(Dataset entries)
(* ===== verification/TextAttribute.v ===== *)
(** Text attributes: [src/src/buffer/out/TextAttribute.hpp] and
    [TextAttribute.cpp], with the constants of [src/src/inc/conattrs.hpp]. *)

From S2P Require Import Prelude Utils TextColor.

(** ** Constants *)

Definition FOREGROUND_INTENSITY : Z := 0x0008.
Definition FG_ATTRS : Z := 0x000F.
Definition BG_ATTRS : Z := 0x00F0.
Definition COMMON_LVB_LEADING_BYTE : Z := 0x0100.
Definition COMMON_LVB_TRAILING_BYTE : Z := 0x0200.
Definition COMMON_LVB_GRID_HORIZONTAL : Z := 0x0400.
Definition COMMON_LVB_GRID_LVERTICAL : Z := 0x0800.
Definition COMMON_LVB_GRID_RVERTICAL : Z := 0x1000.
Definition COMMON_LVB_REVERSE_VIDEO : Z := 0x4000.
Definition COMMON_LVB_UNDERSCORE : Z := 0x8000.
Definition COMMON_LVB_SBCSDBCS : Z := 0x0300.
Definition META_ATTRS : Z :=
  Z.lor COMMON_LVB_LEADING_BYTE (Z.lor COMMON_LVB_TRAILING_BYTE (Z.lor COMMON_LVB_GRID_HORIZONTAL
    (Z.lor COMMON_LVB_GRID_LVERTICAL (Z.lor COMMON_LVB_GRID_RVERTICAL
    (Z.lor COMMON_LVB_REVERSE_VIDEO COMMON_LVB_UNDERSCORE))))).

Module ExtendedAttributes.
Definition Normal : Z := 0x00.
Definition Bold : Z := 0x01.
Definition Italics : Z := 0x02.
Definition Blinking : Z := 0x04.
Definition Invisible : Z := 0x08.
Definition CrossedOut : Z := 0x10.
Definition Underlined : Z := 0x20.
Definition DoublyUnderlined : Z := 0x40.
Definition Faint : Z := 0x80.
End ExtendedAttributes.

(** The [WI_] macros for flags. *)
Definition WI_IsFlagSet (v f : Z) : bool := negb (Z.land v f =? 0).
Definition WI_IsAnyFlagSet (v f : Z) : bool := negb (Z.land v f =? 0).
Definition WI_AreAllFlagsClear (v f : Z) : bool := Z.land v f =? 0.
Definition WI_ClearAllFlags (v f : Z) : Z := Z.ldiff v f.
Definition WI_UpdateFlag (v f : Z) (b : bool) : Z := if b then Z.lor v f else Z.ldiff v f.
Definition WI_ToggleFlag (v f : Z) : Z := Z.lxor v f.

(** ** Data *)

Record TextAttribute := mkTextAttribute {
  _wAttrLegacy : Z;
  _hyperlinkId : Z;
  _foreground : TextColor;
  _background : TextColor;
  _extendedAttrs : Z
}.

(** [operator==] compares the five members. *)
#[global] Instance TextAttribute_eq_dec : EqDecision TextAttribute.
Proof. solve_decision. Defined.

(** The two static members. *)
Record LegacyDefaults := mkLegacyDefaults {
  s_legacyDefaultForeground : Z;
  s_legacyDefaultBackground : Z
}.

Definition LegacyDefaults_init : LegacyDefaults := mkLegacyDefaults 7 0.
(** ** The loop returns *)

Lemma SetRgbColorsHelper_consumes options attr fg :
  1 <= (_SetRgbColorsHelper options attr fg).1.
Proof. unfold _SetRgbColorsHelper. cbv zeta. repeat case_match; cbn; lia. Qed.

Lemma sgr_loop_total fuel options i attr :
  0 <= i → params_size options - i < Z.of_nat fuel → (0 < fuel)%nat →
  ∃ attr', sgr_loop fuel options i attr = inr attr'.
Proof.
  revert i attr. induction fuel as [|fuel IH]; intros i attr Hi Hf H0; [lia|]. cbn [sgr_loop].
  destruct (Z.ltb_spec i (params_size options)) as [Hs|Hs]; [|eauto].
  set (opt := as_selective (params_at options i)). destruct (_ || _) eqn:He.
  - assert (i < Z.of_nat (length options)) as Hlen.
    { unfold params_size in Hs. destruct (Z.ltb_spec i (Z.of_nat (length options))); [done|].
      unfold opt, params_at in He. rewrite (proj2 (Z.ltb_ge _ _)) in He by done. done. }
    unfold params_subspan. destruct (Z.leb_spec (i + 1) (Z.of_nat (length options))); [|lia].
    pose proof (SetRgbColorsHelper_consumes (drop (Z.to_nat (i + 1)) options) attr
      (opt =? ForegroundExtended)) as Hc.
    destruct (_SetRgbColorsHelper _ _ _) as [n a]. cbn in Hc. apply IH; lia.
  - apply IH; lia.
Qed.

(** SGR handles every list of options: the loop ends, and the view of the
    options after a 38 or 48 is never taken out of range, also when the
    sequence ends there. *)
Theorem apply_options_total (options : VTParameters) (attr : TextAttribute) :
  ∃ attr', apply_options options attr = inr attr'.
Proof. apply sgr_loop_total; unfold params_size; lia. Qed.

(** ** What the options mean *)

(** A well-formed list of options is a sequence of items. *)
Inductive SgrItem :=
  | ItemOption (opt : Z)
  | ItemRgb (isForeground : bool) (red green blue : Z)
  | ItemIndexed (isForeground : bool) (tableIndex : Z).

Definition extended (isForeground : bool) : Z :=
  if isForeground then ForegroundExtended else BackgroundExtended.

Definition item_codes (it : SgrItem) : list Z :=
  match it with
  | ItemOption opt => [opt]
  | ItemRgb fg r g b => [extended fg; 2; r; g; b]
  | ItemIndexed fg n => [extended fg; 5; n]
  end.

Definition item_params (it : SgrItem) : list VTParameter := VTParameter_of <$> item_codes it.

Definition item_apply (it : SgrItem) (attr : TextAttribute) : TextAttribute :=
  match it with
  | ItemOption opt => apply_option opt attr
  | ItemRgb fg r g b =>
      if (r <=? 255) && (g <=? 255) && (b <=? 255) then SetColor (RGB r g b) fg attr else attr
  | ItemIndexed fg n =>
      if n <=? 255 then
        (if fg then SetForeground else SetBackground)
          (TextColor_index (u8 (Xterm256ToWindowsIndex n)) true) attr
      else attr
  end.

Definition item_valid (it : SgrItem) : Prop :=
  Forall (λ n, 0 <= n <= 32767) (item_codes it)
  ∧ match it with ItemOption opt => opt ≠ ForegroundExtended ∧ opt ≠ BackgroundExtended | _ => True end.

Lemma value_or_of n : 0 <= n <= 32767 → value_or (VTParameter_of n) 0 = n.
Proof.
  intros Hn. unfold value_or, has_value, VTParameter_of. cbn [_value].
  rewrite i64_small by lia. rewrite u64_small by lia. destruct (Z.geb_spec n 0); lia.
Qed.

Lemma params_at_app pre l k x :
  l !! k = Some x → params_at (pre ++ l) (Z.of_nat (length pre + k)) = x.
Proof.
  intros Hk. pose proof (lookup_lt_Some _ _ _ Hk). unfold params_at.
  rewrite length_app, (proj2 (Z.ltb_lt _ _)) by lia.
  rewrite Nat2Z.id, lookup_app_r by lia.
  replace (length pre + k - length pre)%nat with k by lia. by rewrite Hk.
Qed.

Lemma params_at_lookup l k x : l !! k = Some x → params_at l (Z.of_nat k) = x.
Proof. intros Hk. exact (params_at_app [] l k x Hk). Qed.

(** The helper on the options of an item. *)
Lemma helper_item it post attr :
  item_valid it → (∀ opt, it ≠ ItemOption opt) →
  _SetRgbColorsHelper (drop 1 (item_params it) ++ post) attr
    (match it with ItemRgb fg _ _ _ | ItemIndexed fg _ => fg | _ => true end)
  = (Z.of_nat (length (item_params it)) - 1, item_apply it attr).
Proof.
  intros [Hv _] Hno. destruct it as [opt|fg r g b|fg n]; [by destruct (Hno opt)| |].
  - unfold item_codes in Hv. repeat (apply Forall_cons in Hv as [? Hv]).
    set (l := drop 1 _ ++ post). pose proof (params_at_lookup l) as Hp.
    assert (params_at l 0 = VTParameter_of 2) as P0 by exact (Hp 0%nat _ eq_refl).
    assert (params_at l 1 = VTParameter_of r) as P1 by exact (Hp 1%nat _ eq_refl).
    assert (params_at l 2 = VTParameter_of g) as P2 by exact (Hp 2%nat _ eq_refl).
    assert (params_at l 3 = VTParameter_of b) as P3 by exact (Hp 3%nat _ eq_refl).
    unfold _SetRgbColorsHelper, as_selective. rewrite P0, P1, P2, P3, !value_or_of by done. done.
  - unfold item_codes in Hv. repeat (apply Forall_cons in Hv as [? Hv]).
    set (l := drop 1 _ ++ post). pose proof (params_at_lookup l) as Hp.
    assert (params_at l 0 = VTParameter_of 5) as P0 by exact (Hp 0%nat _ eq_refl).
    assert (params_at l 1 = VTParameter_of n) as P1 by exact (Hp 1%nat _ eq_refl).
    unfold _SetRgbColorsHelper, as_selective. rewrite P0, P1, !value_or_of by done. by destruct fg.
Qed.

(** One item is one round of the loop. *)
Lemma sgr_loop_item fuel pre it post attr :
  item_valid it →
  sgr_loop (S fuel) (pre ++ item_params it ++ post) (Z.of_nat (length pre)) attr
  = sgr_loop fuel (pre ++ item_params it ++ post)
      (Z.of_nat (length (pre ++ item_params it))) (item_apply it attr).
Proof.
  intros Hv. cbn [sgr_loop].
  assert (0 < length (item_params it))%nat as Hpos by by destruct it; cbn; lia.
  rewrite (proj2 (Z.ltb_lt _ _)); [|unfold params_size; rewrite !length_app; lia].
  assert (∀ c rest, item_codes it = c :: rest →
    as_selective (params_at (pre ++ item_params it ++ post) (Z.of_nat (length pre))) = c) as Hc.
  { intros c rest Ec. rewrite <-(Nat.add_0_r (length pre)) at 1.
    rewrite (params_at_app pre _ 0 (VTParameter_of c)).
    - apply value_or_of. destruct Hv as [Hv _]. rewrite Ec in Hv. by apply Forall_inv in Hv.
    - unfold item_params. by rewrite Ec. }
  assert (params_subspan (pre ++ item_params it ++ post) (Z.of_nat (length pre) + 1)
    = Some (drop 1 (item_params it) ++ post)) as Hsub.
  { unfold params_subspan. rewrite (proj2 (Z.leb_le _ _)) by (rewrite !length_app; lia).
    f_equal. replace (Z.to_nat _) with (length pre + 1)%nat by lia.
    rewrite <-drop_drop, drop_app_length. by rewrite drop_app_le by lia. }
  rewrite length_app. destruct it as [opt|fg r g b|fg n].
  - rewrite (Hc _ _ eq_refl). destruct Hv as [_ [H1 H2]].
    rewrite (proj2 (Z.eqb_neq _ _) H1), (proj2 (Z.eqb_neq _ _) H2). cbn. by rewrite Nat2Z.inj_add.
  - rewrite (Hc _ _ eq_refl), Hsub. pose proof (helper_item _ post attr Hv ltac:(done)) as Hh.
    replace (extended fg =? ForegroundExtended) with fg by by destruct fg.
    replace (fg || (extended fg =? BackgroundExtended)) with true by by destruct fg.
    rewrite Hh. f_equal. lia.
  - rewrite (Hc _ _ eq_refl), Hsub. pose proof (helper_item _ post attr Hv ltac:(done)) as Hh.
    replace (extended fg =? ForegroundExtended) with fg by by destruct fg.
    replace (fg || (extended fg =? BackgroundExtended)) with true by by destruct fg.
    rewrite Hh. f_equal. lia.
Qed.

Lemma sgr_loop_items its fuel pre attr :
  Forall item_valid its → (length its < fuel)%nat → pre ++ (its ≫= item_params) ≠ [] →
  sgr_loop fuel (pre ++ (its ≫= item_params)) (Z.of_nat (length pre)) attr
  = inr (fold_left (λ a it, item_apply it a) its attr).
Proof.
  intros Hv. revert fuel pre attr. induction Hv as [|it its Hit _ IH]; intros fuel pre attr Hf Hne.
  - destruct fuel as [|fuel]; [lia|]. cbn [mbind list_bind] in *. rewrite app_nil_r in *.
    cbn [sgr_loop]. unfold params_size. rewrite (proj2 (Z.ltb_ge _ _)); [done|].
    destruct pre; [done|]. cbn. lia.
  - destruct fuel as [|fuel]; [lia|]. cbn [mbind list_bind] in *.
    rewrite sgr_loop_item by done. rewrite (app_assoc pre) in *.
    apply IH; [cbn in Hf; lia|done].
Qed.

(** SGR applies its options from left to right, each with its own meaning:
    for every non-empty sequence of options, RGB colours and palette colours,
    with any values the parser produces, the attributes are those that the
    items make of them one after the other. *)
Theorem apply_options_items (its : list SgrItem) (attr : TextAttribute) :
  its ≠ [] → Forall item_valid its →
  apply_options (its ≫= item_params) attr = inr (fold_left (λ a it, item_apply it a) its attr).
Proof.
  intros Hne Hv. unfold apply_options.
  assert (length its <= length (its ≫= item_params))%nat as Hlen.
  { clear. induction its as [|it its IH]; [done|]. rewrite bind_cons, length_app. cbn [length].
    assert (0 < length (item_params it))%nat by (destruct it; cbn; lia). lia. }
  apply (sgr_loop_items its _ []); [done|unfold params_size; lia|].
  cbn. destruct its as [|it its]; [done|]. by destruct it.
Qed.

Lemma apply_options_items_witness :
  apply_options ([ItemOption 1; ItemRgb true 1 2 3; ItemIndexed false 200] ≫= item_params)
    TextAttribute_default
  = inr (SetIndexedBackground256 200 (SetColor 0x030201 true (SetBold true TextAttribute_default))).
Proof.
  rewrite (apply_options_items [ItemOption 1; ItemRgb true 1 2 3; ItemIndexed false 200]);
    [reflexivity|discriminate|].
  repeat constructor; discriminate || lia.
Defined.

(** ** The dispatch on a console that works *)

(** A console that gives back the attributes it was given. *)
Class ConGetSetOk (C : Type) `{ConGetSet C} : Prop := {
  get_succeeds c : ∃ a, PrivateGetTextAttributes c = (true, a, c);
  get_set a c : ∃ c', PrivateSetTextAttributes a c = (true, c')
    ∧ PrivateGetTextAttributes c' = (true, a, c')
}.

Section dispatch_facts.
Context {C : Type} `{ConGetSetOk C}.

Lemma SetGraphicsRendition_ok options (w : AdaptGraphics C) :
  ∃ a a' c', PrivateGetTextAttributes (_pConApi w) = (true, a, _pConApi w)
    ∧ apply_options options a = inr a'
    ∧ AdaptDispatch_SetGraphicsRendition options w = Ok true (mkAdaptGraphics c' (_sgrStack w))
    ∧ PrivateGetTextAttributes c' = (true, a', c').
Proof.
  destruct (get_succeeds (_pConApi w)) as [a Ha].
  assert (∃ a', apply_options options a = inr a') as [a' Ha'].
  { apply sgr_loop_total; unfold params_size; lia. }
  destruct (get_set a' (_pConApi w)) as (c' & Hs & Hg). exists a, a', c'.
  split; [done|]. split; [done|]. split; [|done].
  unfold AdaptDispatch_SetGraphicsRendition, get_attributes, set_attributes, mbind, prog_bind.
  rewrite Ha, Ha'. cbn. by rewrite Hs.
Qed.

What to do
Out of the data above, set down the lines from the one with "destruct (_SetRgbColorsHelper _" to the one with "sequence ends there. *)", both included, exactly as written and with no additions.

Answer to this problem
    destruct (_SetRgbColorsHelper _ _ _) as [n a]. cbn in Hc. apply IH; lia.
  - apply IH; lia.
Qed.

(** SGR handles every list of options: the loop ends, and the view of the
    options after a 38 or 48 is never taken out of range, also when the
    sequence ends there. *)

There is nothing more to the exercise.